- **Task objective**:
Starting at the top of the listing below, copy each line exactly, stopping after the line that contains "assert (∀ b".
○ ○ ○
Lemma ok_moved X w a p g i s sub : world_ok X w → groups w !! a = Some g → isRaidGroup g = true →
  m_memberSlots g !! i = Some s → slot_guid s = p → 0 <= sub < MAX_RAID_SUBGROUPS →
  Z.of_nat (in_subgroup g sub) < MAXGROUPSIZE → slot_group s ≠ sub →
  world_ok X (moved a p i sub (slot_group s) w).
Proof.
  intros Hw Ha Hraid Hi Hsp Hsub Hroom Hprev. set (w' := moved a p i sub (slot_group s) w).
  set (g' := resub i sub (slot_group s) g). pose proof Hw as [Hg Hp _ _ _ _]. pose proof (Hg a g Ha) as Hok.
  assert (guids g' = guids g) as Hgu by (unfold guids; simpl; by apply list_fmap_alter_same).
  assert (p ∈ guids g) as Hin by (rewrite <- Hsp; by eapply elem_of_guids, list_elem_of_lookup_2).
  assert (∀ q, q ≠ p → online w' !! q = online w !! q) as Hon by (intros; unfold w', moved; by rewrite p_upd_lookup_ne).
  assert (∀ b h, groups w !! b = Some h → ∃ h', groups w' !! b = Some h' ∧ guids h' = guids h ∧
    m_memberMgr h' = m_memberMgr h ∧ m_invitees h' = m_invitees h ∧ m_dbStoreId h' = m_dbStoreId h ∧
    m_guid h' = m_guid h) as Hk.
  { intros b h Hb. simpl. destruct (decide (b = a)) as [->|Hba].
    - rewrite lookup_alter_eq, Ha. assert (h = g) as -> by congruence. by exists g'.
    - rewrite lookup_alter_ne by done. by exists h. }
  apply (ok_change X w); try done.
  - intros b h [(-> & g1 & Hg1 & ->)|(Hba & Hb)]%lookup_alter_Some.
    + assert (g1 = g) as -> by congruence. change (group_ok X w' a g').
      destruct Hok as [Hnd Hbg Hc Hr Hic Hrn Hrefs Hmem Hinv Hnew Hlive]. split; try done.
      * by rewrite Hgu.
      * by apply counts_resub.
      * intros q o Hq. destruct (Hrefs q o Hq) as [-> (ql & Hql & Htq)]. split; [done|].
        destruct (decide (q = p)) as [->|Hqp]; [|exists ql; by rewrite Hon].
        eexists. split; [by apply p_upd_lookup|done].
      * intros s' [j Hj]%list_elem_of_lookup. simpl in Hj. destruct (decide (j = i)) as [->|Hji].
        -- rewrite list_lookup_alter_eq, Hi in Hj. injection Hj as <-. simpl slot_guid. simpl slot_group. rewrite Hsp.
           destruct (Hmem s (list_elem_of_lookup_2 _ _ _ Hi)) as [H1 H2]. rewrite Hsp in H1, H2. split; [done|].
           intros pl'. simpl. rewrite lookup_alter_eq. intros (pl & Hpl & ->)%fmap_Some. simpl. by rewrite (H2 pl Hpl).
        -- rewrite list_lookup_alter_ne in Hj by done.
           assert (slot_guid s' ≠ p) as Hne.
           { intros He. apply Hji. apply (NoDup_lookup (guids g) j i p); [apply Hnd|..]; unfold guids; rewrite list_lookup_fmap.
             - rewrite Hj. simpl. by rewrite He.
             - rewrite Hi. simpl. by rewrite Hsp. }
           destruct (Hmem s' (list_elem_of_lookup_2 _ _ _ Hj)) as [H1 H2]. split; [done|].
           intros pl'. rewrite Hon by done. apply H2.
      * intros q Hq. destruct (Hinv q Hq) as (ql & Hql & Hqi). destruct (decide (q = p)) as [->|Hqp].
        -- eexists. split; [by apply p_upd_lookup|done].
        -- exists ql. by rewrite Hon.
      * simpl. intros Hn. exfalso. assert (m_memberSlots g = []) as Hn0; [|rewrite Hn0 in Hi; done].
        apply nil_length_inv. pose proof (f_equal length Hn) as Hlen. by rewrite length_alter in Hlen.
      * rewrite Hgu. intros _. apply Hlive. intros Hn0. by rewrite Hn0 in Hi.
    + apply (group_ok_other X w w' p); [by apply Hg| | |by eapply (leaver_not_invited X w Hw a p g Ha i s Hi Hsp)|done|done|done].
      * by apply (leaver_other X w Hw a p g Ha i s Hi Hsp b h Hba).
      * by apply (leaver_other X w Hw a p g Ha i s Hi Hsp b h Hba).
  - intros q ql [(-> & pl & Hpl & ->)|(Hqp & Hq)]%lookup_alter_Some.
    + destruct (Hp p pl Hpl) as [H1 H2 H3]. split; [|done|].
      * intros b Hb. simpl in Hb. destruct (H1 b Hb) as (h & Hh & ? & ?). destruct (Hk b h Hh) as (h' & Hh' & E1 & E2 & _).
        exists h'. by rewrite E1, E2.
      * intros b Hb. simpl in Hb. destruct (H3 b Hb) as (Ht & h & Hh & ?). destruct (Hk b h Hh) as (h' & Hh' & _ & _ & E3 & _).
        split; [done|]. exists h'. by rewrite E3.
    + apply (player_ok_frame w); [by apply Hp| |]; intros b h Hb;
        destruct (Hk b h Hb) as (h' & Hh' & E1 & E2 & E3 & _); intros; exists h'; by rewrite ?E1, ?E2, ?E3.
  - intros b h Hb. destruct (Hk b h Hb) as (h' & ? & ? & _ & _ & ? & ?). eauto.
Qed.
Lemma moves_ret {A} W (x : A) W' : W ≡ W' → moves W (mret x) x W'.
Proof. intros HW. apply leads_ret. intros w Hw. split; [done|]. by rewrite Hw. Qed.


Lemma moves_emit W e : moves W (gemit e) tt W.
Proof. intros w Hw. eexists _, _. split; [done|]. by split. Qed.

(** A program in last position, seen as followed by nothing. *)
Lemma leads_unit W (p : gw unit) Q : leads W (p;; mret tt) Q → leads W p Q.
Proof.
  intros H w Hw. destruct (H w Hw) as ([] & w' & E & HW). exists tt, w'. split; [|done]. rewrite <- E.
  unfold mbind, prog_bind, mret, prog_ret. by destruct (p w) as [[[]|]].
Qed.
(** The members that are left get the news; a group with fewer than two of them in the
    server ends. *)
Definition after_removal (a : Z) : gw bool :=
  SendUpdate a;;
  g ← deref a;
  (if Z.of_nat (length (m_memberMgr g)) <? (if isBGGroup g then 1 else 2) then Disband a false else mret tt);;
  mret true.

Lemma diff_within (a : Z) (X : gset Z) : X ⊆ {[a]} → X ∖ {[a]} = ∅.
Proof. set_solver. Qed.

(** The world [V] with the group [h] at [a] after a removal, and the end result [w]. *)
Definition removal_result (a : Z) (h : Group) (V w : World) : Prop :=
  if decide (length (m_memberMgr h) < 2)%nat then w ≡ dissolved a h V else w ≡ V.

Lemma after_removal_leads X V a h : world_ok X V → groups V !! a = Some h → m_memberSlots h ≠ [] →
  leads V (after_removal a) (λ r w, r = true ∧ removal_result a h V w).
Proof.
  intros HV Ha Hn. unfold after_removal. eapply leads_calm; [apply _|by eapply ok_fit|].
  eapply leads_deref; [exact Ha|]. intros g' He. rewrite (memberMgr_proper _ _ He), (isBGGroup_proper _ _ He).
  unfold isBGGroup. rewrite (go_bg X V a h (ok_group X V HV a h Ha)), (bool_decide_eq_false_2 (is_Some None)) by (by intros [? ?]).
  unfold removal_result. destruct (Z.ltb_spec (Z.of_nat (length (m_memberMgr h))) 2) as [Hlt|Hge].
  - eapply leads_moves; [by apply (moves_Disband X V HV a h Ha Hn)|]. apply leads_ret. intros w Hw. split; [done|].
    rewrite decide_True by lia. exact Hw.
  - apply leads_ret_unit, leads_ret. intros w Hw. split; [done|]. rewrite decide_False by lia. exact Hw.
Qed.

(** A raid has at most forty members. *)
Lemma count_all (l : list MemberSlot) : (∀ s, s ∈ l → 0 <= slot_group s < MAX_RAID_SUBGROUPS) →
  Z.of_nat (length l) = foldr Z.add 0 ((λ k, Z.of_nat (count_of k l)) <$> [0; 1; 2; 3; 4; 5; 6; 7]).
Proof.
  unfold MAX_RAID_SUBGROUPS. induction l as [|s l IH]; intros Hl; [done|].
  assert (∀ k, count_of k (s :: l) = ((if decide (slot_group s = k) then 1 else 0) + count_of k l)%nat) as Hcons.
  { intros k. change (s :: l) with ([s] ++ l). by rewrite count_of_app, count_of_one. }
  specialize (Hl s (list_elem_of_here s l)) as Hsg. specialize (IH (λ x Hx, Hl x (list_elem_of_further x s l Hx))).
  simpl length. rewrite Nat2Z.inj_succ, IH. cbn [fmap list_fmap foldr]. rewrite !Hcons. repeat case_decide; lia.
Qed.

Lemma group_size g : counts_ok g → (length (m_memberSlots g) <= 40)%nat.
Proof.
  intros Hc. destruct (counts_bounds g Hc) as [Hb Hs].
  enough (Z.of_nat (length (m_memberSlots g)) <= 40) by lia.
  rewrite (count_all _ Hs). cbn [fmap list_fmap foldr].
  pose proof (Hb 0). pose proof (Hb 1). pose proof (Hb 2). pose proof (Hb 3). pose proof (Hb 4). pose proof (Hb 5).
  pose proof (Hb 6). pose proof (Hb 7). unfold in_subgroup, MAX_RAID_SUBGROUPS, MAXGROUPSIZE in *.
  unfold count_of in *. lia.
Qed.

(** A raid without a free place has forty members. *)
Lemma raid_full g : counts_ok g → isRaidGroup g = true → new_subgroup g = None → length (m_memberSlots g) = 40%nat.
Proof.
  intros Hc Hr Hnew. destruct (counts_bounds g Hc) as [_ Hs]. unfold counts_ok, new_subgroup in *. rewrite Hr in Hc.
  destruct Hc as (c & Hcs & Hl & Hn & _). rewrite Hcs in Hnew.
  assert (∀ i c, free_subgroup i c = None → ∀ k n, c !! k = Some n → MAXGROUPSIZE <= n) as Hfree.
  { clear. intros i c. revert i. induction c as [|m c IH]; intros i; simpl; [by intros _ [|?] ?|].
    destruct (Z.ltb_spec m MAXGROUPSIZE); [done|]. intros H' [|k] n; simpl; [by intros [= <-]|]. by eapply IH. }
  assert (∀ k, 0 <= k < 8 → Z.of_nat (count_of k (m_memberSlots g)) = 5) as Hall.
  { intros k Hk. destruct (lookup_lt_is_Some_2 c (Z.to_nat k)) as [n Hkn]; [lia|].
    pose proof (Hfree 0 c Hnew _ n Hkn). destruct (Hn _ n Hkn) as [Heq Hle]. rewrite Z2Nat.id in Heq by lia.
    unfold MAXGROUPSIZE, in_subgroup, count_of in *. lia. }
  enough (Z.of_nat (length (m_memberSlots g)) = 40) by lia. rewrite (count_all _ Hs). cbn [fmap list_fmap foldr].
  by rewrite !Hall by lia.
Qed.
○ ○ ○
- **Task response**:
Lemma ok_moved X w a p g i s sub : world_ok X w → groups w !! a = Some g → isRaidGroup g = true →
  m_memberSlots g !! i = Some s → slot_guid s = p → 0 <= sub < MAX_RAID_SUBGROUPS →
  Z.of_nat (in_subgroup g sub) < MAXGROUPSIZE → slot_group s ≠ sub →
  world_ok X (moved a p i sub (slot_group s) w).
Proof.
  intros Hw Ha Hraid Hi Hsp Hsub Hroom Hprev. set (w' := moved a p i sub (slot_group s) w).
  set (g' := resub i sub (slot_group s) g). pose proof Hw as [Hg Hp _ _ _ _]. pose proof (Hg a g Ha) as Hok.
  assert (guids g' = guids g) as Hgu by (unfold guids; simpl; by apply list_fmap_alter_same).
  assert (p ∈ guids g) as Hin by (rewrite <- Hsp; by eapply elem_of_guids, list_elem_of_lookup_2).
  assert (∀ q, q ≠ p → online w' !! q = online w !! q) as Hon by (intros; unfold w', moved; by rewrite p_upd_lookup_ne).
  assert (∀ b h, groups w !! b = Some h → ∃ h', groups w' !! b = Some h' ∧ guids h' = guids h ∧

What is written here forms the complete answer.